Using the tax code to influence behavior has been common at all levels of government for decades, and Oklahoma is no exception. There are numerous tax credits that Oklahoma policymakers have deemed worthy to enact.
The film enhancement rebate program is one example. The program offers a sales tax rebate of between 35 and 37 percent on qualifying purchases by film and television productions. Marilyn Manson and Leonardo DiCaprio are two recent beneficiaries of this program, with their movies Let Me Make You a Martyr and Killers of the Flower Moon qualifying for the rebate program. Harvey Weinstein is another past beneficiary.
Tesla and Elon Musk may also benefit from Oklahoma’s tax code through the clean-burning motor vehicle fuel property tax credit, which promotes the use of natural gas and electric vehicles.

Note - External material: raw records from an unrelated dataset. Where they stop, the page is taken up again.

(** * Dispatch: participant service and message-template renderer

    A shallow embedding of
    - [src/dispatch/participant/service.py] (module [ParticipantService]),
    - [render_message_template] of [src/dispatch/messaging/strings.py]
      (modules [Strings] and [StringsHeap]),
    - the revision 74d279f6e4f6 of the tenant schema (module [Migration]),
    of the properties the specification states about them, and of further
    properties that the code shows. *)

From Stdlib Require Import ZArith Lia.
From stdpp Require Import gmap strings list fin_maps.

(** ** Python exceptions and fallible computations *)

Inductive exn :=
| KeyError                (* dict[key] on a missing key *)
| TypeError               (* operation on a value of the wrong type *)
| AttributeError          (* attribute access on None / a non-object *)
| MultipleResultsFound    (* Query.one_or_none() on more than one row *)
| UnmappedInstanceError   (* Session.delete(None) *)
| TemplateError.          (* failure raised by the template engine *)

Inductive result (A : Type) :=
| Ok (a : A)
| Raise (e : exn).
Arguments Ok {A} a.
Arguments Raise {A} e.

Definition result_bind {A B} (f : A → result B) (r : result A) : result B :=
  match r with
  | Ok a => f a
  | Raise e => Raise e
  end.

Notation "'do' x <- m ; k" := (result_bind (fun x => k) m)
  (at level 10, x pattern, m at level 100, k at level 200,
   format "'[v' 'do'  x  <-  m ; '/' k ']'").

#[global] Instance exn_eq_dec : EqDecision exn.
Proof. solve_decision. Defined.

Lemma result_bind_Ok {A B} (f : A → result B) (r : result A) (b : B) :
  result_bind f r = Ok b → ∃ a, r = Ok a ∧ f a = Ok b.
Proof. destruct r as [a|e]; simpl; [eauto | discriminate]. Qed.

(** ** The participant service *)

Module ParticipantService.

(** A column value of a database row. *)
Inductive value :=
| VNone
| VInt (z : Z)
| VStr (s : string).

#[global] Instance value_eq_dec : EqDecision value.
Proof. solve_decision. Defined.

(** [dispatch.service.models.Service]: only its primary key is used here. *)
Record Service := { service_pk : Z }.

#[global] Instance Service_eq_dec : EqDecision Service.
Proof. solve_decision. Defined.

(** [ParticipantRoleCreate] and [ParticipantRole]: the role specification and
    the role record; a role is active while [renounced_at] is unset. *)
Record ParticipantRoleCreate := { role_in : string }.
Record ParticipantRole := { role : string; renounced_at : option Z }.

#[global] Instance ParticipantRole_eq_dec : EqDecision ParticipantRole.
Proof. solve_decision. Defined.

(** The ORM object [Participant]: its table columns (what [participant.dict()]
    enumerates, and what [setattr] writes), and its two relationships. *)
Record Participant := {
  columns : gmap string value;
  service : option Service;
  participant_roles : list ParticipantRole;
}.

Francis Energy, a company that builds EV charging stations around the state, has received more than $20 million through the tax credit.
There are numerous other examples. Oklahoma’s political leaders have long decided to prioritize certain economic activity through the tax code. That’s what makes some lawmakers' opposition to expanding Oklahoma’s Equal Opportunity Scholarship program, based off an alleged opposition to tax credits, so disingenuous.
In short, it appears it is not a matter of whether tax breaks themselves are a good idea or not, but what those credits are used for.
If celebrities like Marilyn Manson and Leonardo DeCaprio are worthy of taxpayer support, then why not more students like Kaleb?